● **TASK TO COMPLETE**:
Look through the records, and wherever the string "kitchen" turns up, copy out that line.

● **RECORDS FOR THIS EXERCISE**:
============================================================

(** A station bound to that radio with the default configuration. *)
Definition deaf_station : Station mock :=
  mkStation (Some STA_IF) (Some StationConfig_init) [] deaf_radio [].

(** The traceback text is of no interest in most examples. *)
Definition no_text (e : exn) : str := "".

(** A traceback reduced to the name of the exception. *)
Definition exn_name (e : exn) : str :=
  match e with
  | AttributeError => "AttributeError"
  | ValueError => "ValueError"
  | IndexError => "IndexError"
  | OSError => "OSError"
  | UnicodeError => "UnicodeError"
  end.

(** A radio with no hotspot in range: it counts the polls and keeps its
    activation flag, and never reports connected. *)
Record lonely : Type := mkLonely {
  l_polls : nat;
  l_active : bool
}.

#[export] Instance lonely_WLAN : WLAN lonely := {
  wl_isconnected d := (false, mkLonely (S (l_polls d)) (l_active d));
  wl_active d := l_active d;
  wl_set_active b d := mkLonely (l_polls d) b;
  wl_connect _ _ d := d;
  wl_disconnect d := d;
  wl_scan d := ([], d);
  wl_ifconfig d := null_ifcfg;
  wl_set_ifconfig c d := (Raise OSError, d)
}.

(** A station bound to that radio, switched on, with the default
    configuration. *)
Definition lonely_station : Station lonely :=
  mkStation (Some STA_IF) (Some StationConfig_init) [] (mkLonely 0 true) [].

(** Three hotspots as a radio may report them, with signal strengths
    -80, -40 and -60. *)
Definition cellar : scan_entry := mkScanEntry "cellar" "b1" 1 (-80) 3 false.
Definition kitchen : scan_entry := mkScanEntry "kitchen" "b2" 6 (-40) 3 false.
Definition attic : scan_entry := mkScanEntry "attic" "b3" 11 (-60) 4 true.

(** A radio that is connected at home and sees the three hotspots. *)
Definition home_radio : mock :=
  mkMock (Some 0%nat) 0 true home_ifcfg [cellar; kitchen; attic] false.

(** A station bound to [home_radio] with the default configuration. *)
Definition home_station : Station mock :=
  mkStation (Some STA_IF) (Some StationConfig_init) [] home_radio [].

(** The same station when the stored gateway is the null address. *)
Definition null_gateway_config : StationConfig :=
  set_gateway "0.0.0.0" StationConfig_init.

Definition null_gateway_station : Station mock :=
  mkStation (Some STA_IF) (Some null_gateway_config) [] home_radio [].

(** The station once a scan has filled [Station.networks]. *)
Definition scanned_station : Station mock := snd (scan true home_station).

(** A station whose radio refuses a static address, with the four addresses
    stored. *)
Definition static_config : StationConfig :=
  mkStationConfig true (PBytes "") (PBytes "home")
    "10.0.0.2" "255.0.0.0" "10.0.0.1" "10.0.0.1".

Definition stubborn_station : Station mock :=
  mkStation (Some STA_IF) (Some static_config) []
    (mkMock (Some 0%nat) 0 true home_ifcfg [] true) [].

(** A store that holds a configuration that is not activated. *)
Definition disabled_store (c : StationConfig) : bool * StationConfig :=
  (true, mkStationConfig false (wifipassword c) (PBytes "home") (ipaddress c)
           (netmask c) (gateway c) (dns c)).

(** A byte string that is not UTF-8: the single byte 0xFF. *)
Definition garbled : bytes := String (ascii_of_nat 255) EmptyString.


(** A station that is active at home and whose ssid is that byte string. *)
Definition garbled_station : Station mock :=
  mkStation (Some STA_IF) (Some (set_ssid (PBytes garbled) StationConfig_init)) []
    home_radio [].

(** ** Observations on the journal *)

Definition is_sleep (e : event) : bool :=
  match e with EvSleep _ => true | _ => false end.

Definition is_poll (e : event) : bool :=
  match e with EvCall CIsConnected => true | _ => false end.

Definition is_scan (e : event) : bool :=
  match e with EvCall CScan => true | _ => false end.

Definition is_push (e : event) : bool :=
  match e with EvCall (CSetIfconfig _) => true | _ => false end.

Definition is_bind (e : event) : bool :=
  match e with EvBind => true | _ => false end.

(** The time spent in [sleep], in milliseconds. *)
Fixpoint slept (j : list event) : Z :=
  match j with
  | [] => 0
  | EvSleep ms :: j' => ms + slept j'
  | _ :: j' => slept j'
  end.

(** How many entries of a journal satisfy [p]. *)
Definition occurrences (p : event -> bool) (j : list event) : nat :=
  List.length (filter p j).

(** [st'] has the handle, the configuration and the networks of [st], and
    no handle was created on the way from [st] to [st']. *)
Definition same_binding {D} (st st' : Station D) : Prop :=
  wlan st' = wlan st /\ config st' = config st /\ networks st' = networks st
  /\ occurrences is_bind (journal st') = occurrences is_bind (journal st).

============================================================

● **RESPONSE TO THE TASK**:
Definition kitchen : scan_entry := mkScanEntry "kitchen" "b2" 6 (-40) 3 false.
  mkMock (Some 0%nat) 0 true home_ifcfg [cellar; kitchen; attic] false.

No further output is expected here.